WORK INSTRUCTION | Copy each entry below exactly as it appears.

********

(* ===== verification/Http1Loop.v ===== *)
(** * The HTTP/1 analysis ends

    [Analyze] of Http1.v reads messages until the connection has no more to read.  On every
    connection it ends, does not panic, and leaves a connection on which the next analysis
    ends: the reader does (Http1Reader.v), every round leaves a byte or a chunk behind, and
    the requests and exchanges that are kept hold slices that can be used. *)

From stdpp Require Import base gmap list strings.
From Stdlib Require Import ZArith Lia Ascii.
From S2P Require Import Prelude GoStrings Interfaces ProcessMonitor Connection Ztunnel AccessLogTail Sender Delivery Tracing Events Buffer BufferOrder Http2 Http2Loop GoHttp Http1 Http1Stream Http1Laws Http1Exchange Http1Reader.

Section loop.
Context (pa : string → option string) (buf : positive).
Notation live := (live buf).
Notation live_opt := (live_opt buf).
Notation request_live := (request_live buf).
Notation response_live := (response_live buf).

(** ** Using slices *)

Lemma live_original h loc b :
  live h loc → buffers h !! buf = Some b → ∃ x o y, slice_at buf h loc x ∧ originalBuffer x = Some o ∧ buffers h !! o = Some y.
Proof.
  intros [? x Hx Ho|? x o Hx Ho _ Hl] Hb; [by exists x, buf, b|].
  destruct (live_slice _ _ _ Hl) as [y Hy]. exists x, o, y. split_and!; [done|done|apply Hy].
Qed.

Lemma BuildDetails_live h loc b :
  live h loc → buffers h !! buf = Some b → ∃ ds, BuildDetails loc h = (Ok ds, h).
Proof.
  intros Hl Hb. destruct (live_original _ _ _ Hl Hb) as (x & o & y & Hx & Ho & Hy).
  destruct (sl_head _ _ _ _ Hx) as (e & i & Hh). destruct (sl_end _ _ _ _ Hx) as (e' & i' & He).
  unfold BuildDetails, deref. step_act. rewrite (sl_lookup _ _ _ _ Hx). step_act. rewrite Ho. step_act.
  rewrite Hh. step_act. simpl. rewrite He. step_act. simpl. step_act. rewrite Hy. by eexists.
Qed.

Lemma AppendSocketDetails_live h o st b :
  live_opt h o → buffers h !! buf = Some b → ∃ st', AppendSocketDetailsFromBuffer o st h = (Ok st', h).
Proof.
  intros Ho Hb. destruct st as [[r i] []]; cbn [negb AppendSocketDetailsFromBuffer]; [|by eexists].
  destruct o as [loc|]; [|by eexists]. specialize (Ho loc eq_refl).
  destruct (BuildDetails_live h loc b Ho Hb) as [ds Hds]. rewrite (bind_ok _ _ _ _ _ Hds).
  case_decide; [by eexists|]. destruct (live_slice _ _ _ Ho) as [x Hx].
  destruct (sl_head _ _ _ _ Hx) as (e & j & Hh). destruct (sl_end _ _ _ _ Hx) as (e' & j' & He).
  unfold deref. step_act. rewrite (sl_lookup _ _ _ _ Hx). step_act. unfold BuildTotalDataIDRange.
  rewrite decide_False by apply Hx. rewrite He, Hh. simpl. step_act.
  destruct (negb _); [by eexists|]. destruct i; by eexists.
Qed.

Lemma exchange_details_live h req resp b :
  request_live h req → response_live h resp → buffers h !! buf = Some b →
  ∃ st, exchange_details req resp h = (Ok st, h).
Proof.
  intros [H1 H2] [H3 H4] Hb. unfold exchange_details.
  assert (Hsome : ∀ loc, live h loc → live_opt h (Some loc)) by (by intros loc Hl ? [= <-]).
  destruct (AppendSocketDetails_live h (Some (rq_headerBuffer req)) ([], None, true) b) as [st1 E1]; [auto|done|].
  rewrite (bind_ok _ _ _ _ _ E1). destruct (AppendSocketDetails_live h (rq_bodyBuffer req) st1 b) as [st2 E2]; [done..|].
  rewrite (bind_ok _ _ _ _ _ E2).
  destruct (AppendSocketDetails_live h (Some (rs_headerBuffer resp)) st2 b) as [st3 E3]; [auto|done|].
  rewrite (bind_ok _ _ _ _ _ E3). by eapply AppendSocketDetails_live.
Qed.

********

TASK ANSWER |
(* ===== verification/Http1Loop.v ===== *)
(** * The HTTP/1 analysis ends

    [Analyze] of Http1.v reads messages until the connection has no more to read.  On every
    connection it ends, does not panic, and leaves a connection on which the next analysis
    ends: the reader does (Http1Reader.v), every round leaves a byte or a chunk behind, and
    the requests and exchanges that are kept hold slices that can be used. *)

From stdpp Require Import base gmap list strings.
From Stdlib Require Import ZArith Lia Ascii.
From S2P Require Import Prelude GoStrings Interfaces ProcessMonitor Connection Ztunnel AccessLogTail Sender Delivery Tracing Events Buffer BufferOrder Http2 Http2Loop GoHttp Http1 Http1Stream Http1Laws Http1Exchange Http1Reader.

Section loop.
Context (pa : string → option string) (buf : positive).
Notation live := (live buf).
Notation live_opt := (live_opt buf).
Notation request_live := (request_live buf).
Notation response_live := (response_live buf).

(** ** Using slices *)

Lemma live_original h loc b :
  live h loc → buffers h !! buf = Some b → ∃ x o y, slice_at buf h loc x ∧ originalBuffer x = Some o ∧ buffers h !! o = Some y.
Proof.
  intros [? x Hx Ho|? x o Hx Ho _ Hl] Hb; [by exists x, buf, b|].
  destruct (live_slice _ _ _ Hl) as [y Hy]. exists x, o, y. split_and!; [done|done|apply Hy].
Qed.

Lemma BuildDetails_live h loc b :
  live h loc → buffers h !! buf = Some b → ∃ ds, BuildDetails loc h = (Ok ds, h).
Proof.
  intros Hl Hb. destruct (live_original _ _ _ Hl Hb) as (x & o & y & Hx & Ho & Hy).
  destruct (sl_head _ _ _ _ Hx) as (e & i & Hh). destruct (sl_end _ _ _ _ Hx) as (e' & i' & He).
  unfold BuildDetails, deref. step_act. rewrite (sl_lookup _ _ _ _ Hx). step_act. rewrite Ho. step_act.
  rewrite Hh. step_act. simpl. rewrite He. step_act. simpl. step_act. rewrite Hy. by eexists.
Qed.

Lemma AppendSocketDetails_live h o st b :
  live_opt h o → buffers h !! buf = Some b → ∃ st', AppendSocketDetailsFromBuffer o st h = (Ok st', h).
Proof.
  intros Ho Hb. destruct st as [[r i] []]; cbn [negb AppendSocketDetailsFromBuffer]; [|by eexists].
  destruct o as [loc|]; [|by eexists]. specialize (Ho loc eq_refl).
  destruct (BuildDetails_live h loc b Ho Hb) as [ds Hds]. rewrite (bind_ok _ _ _ _ _ Hds).
  case_decide; [by eexists|]. destruct (live_slice _ _ _ Ho) as [x Hx].
  destruct (sl_head _ _ _ _ Hx) as (e & j & Hh). destruct (sl_end _ _ _ _ Hx) as (e' & j' & He).
  unfold deref. step_act. rewrite (sl_lookup _ _ _ _ Hx). step_act. unfold BuildTotalDataIDRange.
  rewrite decide_False by apply Hx. rewrite He, Hh. simpl. step_act.
  destruct (negb _); [by eexists|]. destruct i; by eexists.
Qed.

Lemma exchange_details_live h req resp b :
  request_live h req → response_live h resp → buffers h !! buf = Some b →
  ∃ st, exchange_details req resp h = (Ok st, h).
Proof.
  intros [H1 H2] [H3 H4] Hb. unfold exchange_details.
  assert (Hsome : ∀ loc, live h loc → live_opt h (Some loc)) by (by intros loc Hl ? [= <-]).
  destruct (AppendSocketDetails_live h (Some (rq_headerBuffer req)) ([], None, true) b) as [st1 E1]; [auto|done|].
  rewrite (bind_ok _ _ _ _ _ E1). destruct (AppendSocketDetails_live h (rq_bodyBuffer req) st1 b) as [st2 E2]; [done..|].
  rewrite (bind_ok _ _ _ _ _ E2).
  destruct (AppendSocketDetails_live h (Some (rs_headerBuffer resp)) st2 b) as [st3 E3]; [auto|done|].
  rewrite (bind_ok _ _ _ _ _ E3). by eapply AppendSocketDetails_live.
Qed.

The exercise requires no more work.